**TASK DIRECTIONS**: In the records, each line holding "congruence" must be reported.

━━━━━━━━━━━━━━━━━━━━━━━━━━━━━━

Lemma executeResearchStep_result W step s :
  exists result,
    executeResearchStep W step s = (Fulfilled result, snd (call_researcher W step s))
    /\ result_named result
    /\ forall response chunks,
         researcher_api W (List.length (researcher_calls s)) step
         = ResearcherResponds response ->
         GenerateContentResponse.groundingChunks response = Some chunks ->
         List.length (ResearchResult.sources result) <= List.length chunks.
Proof.
  unfold executeResearchStep, try_catch, research_attempt, bind.
  cbn [call_researcher].
  destruct (researcher_api W (List.length (researcher_calls s)) step) as [|response].
  - exists degraded. split; [reflexivity|]. split; [|discriminate].
    split; [reflexivity|constructor].
  - destruct (GenerateContentResponse.groundingChunks response) as [chunks|] eqn:Ec.
    + destruct (extract_sources chunks []) as [sources|] eqn:Es.
      * destruct (extract_sources_named chunks [] sources Es (Forall_nil _)) as [H1 H2].
        eexists. split; [reflexivity|]. split.
        -- split; [now apply or_else_truthy|exact H1].
        -- intros response' chunks' E E'. injection E as <-.
           rewrite Ec in E'. injection E' as <-. exact H2.
      * exists degraded. split; [reflexivity|]. split.
        -- split; [reflexivity|constructor].
        -- intros; cbn; lia.
    + eexists. split; [reflexivity|]. split.
      * split; [now apply or_else_truthy|constructor].
      * intros response' chunks' E E'. injection E as <-. congruence.
Qed.
Definition started : SchedulerService.t :=
  {| SchedulerService.scheduler :=
       Some {| jobs := {[ "daily_jurisprudence" := Spec.daily_job 9 0 ]};
               running := true |} |}.

(** A scraper whose second candidate is no dictionary, and one whose
    detail page of the second candidate raises. *)
Definition candidate (url : string) : pyobj := PyDict {[ "url" := VStr url ]}.

Definition details (url : pyval) : gmap string pyval := {[ "url_origem" := url ]}.

Definition broken_candidate : BaseScraper.t :=
  {| BaseScraper.get_tribunal_name := "TJSP";
     BaseScraper.search_recent_decisions :=
       fun _ => Ok [candidate "a"; PyOther "NoneType"; candidate "b"];
     BaseScraper.extract_decision_details := fun url => Ok (Some (details url)) |}.

(** A scheduler with the daily job and a custom one. *)
Definition weekly : Job :=
  {| name := "Relatório";
     func := "report";
     trigger := {| hour := 7; minute := 30; timezone := "America/Sao_Paulo" |};
     max_instances := 1;
     misfire_grace_time := None |}.

Definition busy : SchedulerService.t :=
  {| SchedulerService.scheduler :=
       Some {| jobs := {[ "daily_jurisprudence" := Spec.daily_job 9 0;
                          "report" := weekly ]};
               running := true |} |}.


(** A world in which the page of the CNJ holds one enunciado. *)
Definition cnj_world : World :=
  {| http_get := fun url =>
       if String.eqb url EnunciadosScraper.cnj_url then HttpResponse 200 "cnj"
       else RequestException "unreachable";
     today := 739000;
     soup := string;
     element := string * string;
     parse_html := fun text => Ok text;
     soup_find_all := fun s tag class =>
       if String.eqb s "cnj" && String.eqb tag "div"
          && bool_decide (class = Some "enunciado")
       then [("", "ENUNCIADO 5 - Cabe recurso.")] else [];
     soup_find := fun _ _ _ => None;
     element_find_href := fun e => Some (fst e);
     get_text := snd;
     re_search := fun pattern _ _ =>
       if String.prefix "(Obs" pattern then None
       else Some {| group := fun _ => "5"; start := 0 |};
     re_sub := fun _ _ _ _ => "Cabe recurso.";
     int := fun _ => Ok 5 |}.

End Sample.

Local Open Scope list_scope.

(** * Properties of [clean_text] *)

Section CleanTextFacts.
Context {char : Type} `{PyChar char}.

Local Abbreviation no_space := (Forall (fun c : char => isspace c = false)).

Lemma split_aux_words (word text : list char) :
  no_space word -> Forall is_word (split_aux word text).
Proof.
  revert word. induction text as [|c rest IH]; intros word Hword; simpl.
  - destruct word; [constructor|]. constructor; [by split | constructor].
  - destruct (isspace c) eqn:Hc.
    + destruct word.
      * apply IH. constructor.
      * constructor; [by split | apply IH; constructor].
    + apply IH. apply Forall_app. split; [done | by repeat constructor].
Qed.

Lemma split_words (text : list char) : Forall is_word (split text).
Proof. apply split_aux_words. constructor. Qed.

Lemma split_aux_run (w word rest : list char) :
  no_space w -> split_aux word (w ++ rest) = split_aux (word ++ w) rest.
Proof.
  revert word. induction w as [|c w IH]; intros word Hw; simpl.
  - by rewrite app_nil_r.
  - inversion Hw as [|? ? Hc Hw']; subst. rewrite Hc, IH by done.
    by rewrite <- app_assoc.
Qed.

Lemma join_cons_cons (w w2 : list char) (ws : list (list char)) :
  join [blank] (w :: w2 :: ws) = w ++ blank :: join [blank] (w2 :: ws).
Proof. done. Qed.

Lemma split_aux_blank (word rest : list char) :
  split_aux word (blank :: rest)
  = match word with [] => split_aux [] rest | _ => word :: split_aux [] rest end.
Proof. simpl. by rewrite isspace_blank. Qed.

Lemma split_join (words : list (list char)) :
  Forall is_word words -> split (join [blank] words) = words.
Proof.
  unfold split. induction words as [|w ws IH]; intros Hws; [done|].
  inversion Hws as [|? ? [Hne Hw] Hws']; subst.
  destruct ws as [|w2 ws].
  - simpl. pose proof (split_aux_run w [] [] Hw) as Hrun.
    rewrite app_nil_r in Hrun. rewrite Hrun. simpl. by destruct w.
  - rewrite join_cons_cons, split_aux_run, split_aux_blank by done.
    destruct w; [done|]. by rewrite IH.
Qed.

Lemma join_head (w : list char) (ws : list (list char)) :
  w <> [] -> head (join [blank] (w :: ws)) = head w.
Proof. intros Hne. destruct ws; [done|]. simpl. by destruct w. Qed.

Lemma join_trimmed (words : list (list char)) :
  Forall is_word words -> trimmed (join [blank] words).
Proof.
  intros Hws. split.
  - destruct Hws as [|w ws [Hne Hw] _]; [done|].
    intros c. rewrite join_head by done. destruct w; [done|].
    inversion Hw; subst. simpl. congruence.
  - induction Hws as [|w ws [Hne Hw] Hws IH]; [done|].
    destruct ws as [|w2 ws].
    + simpl. intros c Hc. apply last_Some_elem_of in Hc.
      by eapply Forall_forall in Hw.
    + rewrite join_cons_cons.
      intros c. rewrite last_app, last_cons.
      destruct (last (join [blank] (w2 :: ws))) as [y|] eqn:Hlast.
      * intros [= <-]. by apply IH.
      * apply last_None in Hlast. inversion Hws as [|? ? [Hne2 _] _]; subst.
        assert (Hh := join_head w2 ws Hne2). rewrite Hlast in Hh.
        by destruct w2.
Qed.

Lemma lstrip_trimmed (text : list char) :
  (forall c, head text = Some c -> isspace c = false) -> lstrip text = text.
Proof. destruct text as [|c rest]; [done|]. intros Hc. simpl. by rewrite Hc. Qed.

Lemma strip_trimmed (text : list char) : trimmed text -> strip text = text.
Proof.
  intros [Hhead Hlast]. unfold strip, rstrip. rewrite (lstrip_trimmed text) by done.
  rewrite lstrip_trimmed; [apply reverse_involutive|].
  intros c. rewrite head_reverse. apply Hlast.
Qed.

Lemma no_space_run_cons (c : char) (text : list char) :
  isspace c = false -> no_space_run (c :: text) = no_space_run text.
Proof. intros Hc. destruct text; [done|]. simpl. by rewrite Hc. Qed.

Lemma no_space_run_before (c : char) (text : list char) :
  (forall c', head text = Some c' -> isspace c' = false) ->
  no_space_run (c :: text) = no_space_run text.
Proof.
  destruct text as [|c' rest]; [done|]. intros Hc'. simpl.
  by rewrite (Hc' c' eq_refl), andb_false_r.
Qed.

Lemma no_space_run_app (w text : list char) :
  no_space w -> no_space_run (w ++ text) = no_space_run text.
Proof.
  induction 1 as [|c w Hc Hw IH]; [done|].
  simpl app. by rewrite no_space_run_cons.
Qed.

Lemma join_no_space_run (words : list (list char)) :
  Forall is_word words -> no_space_run (join [blank] words) = true.
Proof.
  induction 1 as [|w ws [Hne Hw] Hws IH]; [done|].
  destruct ws as [|w2 ws].
  - simpl. rewrite <- (app_nil_r w). by rewrite no_space_run_app.
  - rewrite join_cons_cons.
    rewrite no_space_run_app by done.
    rewrite no_space_run_before; [done|]. by apply join_trimmed.
Qed.

(** The result of [clean_text] is its words joined by single blanks. *)
Lemma clean_text_join (text : option (list char)) :
  exists words, Forall is_word words /\ clean_text text = join [blank] words.
Proof.
  destruct text as [[|c t]|]; [by exists []| |by exists []].
  exists (split (c :: t)). split; [apply split_words|].
  unfold clean_text. apply strip_trimmed, join_trimmed, split_words.
Qed.

Lemma clean_text_again (words : list (list char)) :
  Forall is_word words ->
  clean_text (Some (join [blank] words)) = join [blank] words.
Proof.
  intros Hws. destruct (join [blank] words) as [|c t] eqn:Hj; [done|].
  unfold clean_text. rewrite <- Hj, split_join by done.
  by apply strip_trimmed, join_trimmed.
Qed.

(** C10. [clean_text] gives the empty string for an absent and for an
    empty text; for every text its result starts and ends with no space
    character, has no two space characters in a row, and is a fixed point
    of [clean_text]. *)
Theorem clean_text_idempotent_total :
  clean_text None = [] /\ clean_text (Some []) = [] /\
  forall text : option (list char),
    trimmed (clean_text text) /\
    no_space_run (clean_text text) = true /\
    clean_text (Some (clean_text text)) = clean_text text.
Proof.
  split; [done|]. split; [done|]. intros text.
  destruct (clean_text_join text) as (words & Hws & ->).
  split; [by apply join_trimmed|]. split; [by apply join_no_space_run|].
  by apply clean_text_again.
Qed.
End CleanTextFacts.

(** * Properties of the scrapers *)

Section ScraperFacts.
Context `{World}.

(** A failed fetch ends the search of the STJ with no candidate, whatever
    [days_back] is. *)
Lemma stj_search_unreachable (days_back : Z) :
  Spec.unreachable STJScraper.search_url ->
  STJScraper.search_recent_decisions days_back = [].
Proof.
  unfold Spec.unreachable, STJScraper.search_recent_decisions. intros Hpage.
  destruct (STJScraper.start_date days_back); cbn [bind]; [|done].
  by rewrite Hpage.
Qed.

Lemma fonaje_unreachable (url tipo : string) :
  Spec.unreachable url -> EnunciadosScraper._scrape_fonaje_enunciados url tipo = [].
Proof.
  unfold Spec.unreachable, EnunciadosScraper._scrape_fonaje_enunciados.
  by intros ->.
Qed.

Lemma cnj_unreachable :
  Spec.unreachable EnunciadosScraper.cnj_url ->
  EnunciadosScraper._scrape_cnj_enunciados = [].
Proof.
  unfold Spec.unreachable, EnunciadosScraper._scrape_cnj_enunciados.
  by intros ->.
Qed.

Lemma enunciados_unreachable :
  Forall Spec.unreachable
    (EnunciadosScraper.cnj_url :: map snd EnunciadosScraper.fonaje_urls) ->
  EnunciadosScraper.get_all_enunciados = [].
Proof.
  unfold EnunciadosScraper.fonaje_urls. simpl map.
  rewrite !Forall_cons. intros (Hcnj & H1 & H2 & H3 & _).
  unfold EnunciadosScraper.get_all_enunciados, EnunciadosScraper.fonaje_urls.
  simpl. by rewrite !fonaje_unreachable, cnj_unreachable.
Qed.

(** The loop of [get_recent_jurisprudence] for a scraper whose
    [extract_decision_details] returns [f url], never the empty
    dictionary, on candidates that are dictionaries. *)
Lemma extract_all_omap (self : BaseScraper.t)
    (f : pyval -> option (gmap string pyval))
    (candidates acc : list (gmap string pyval)) :
  (forall url, BaseScraper.extract_decision_details self url = Ok (f url)) ->
  (forall url, f url <> Some ∅) ->
  BaseScraper.extract_all self (PyDict <$> candidates) acc
  = Ok (acc ++ omap (fun c => f (dict_get c "url")) candidates).
Proof.
  intros Hextract Hfull. revert acc.
  induction candidates as [|c cs IH]; intros acc; simpl.
  - by rewrite app_nil_r.
  - rewrite Hextract. simpl. rewrite IH.
    destruct (f (dict_get c "url")) as [d|] eqn:Hd; [|done].
    rewrite bool_decide_eq_false_2 by (intros ->; by eapply Hfull).
    by rewrite <- app_assoc.
Qed.

Lemma stj_details_not_empty (decision_url : pyval) :
  STJScraper.extract_decision_details decision_url <> Some ∅.
Proof.
  unfold STJScraper.extract_decision_details.
  destruct (BaseScraper.get_page decision_url) as [[text|]|]; simpl; [|done..].
  destruct (parse_html text); simpl; [|done].
  intros Hempty. apply (inj Some) in Hempty.
  by apply insert_non_empty in Hempty.
Qed.

(** C6. When the page it searches cannot be fetched, [get_page] giving
    [None], a scraper returns the empty list of candidates and raises
    nothing, so the composite collection is empty too: for the STJ, whose
    search page is [search_url], and for the enunciados, whose pages are
    the four of FONAJE and CNJ. *)
Theorem unreachable_source_gives_no_candidates (days_back : Z) :
  (Spec.unreachable STJScraper.search_url ->
     BaseScraper.search_recent_decisions STJScraper.scraper days_back = Ok [] /\
     BaseScraper.get_recent_jurisprudence STJScraper.scraper days_back = [] /\
     Spec.invoke days_back
       ("STJ", JurisprudenciaService.court_scraper "STJScraper" STJScraper.scraper)
     = Ok []) /\
  (Forall Spec.unreachable
     (EnunciadosScraper.cnj_url :: map snd EnunciadosScraper.fonaje_urls) ->
     BaseScraper.search_recent_decisions EnunciadosScraper.scraper days_back = Ok [] /\
     BaseScraper.get_recent_jurisprudence EnunciadosScraper.scraper days_back = [] /\
     Spec.invoke days_back ("ENUNCIADOS", JurisprudenciaService.enunciados_scraper)
     = Ok []).
Proof.
  split.
  - intros Hpage. unfold Spec.invoke, BaseScraper.get_recent_jurisprudence. simpl.
    unfold BaseScraper.get_recent_jurisprudence. simpl.
    by rewrite stj_search_unreachable.
  - intros Hpages. unfold Spec.invoke, BaseScraper.get_recent_jurisprudence. simpl.
    unfold EnunciadosScraper.search_recent_decisions.
    by rewrite enunciados_unreachable.
Qed.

━━━━━━━━━━━━━━━━━━━━━━━━━━━━━━

**YOUR RESPONSE**:
      * intros response' chunks' E E'. injection E as <-. congruence.
    inversion Hw; subst. simpl. congruence.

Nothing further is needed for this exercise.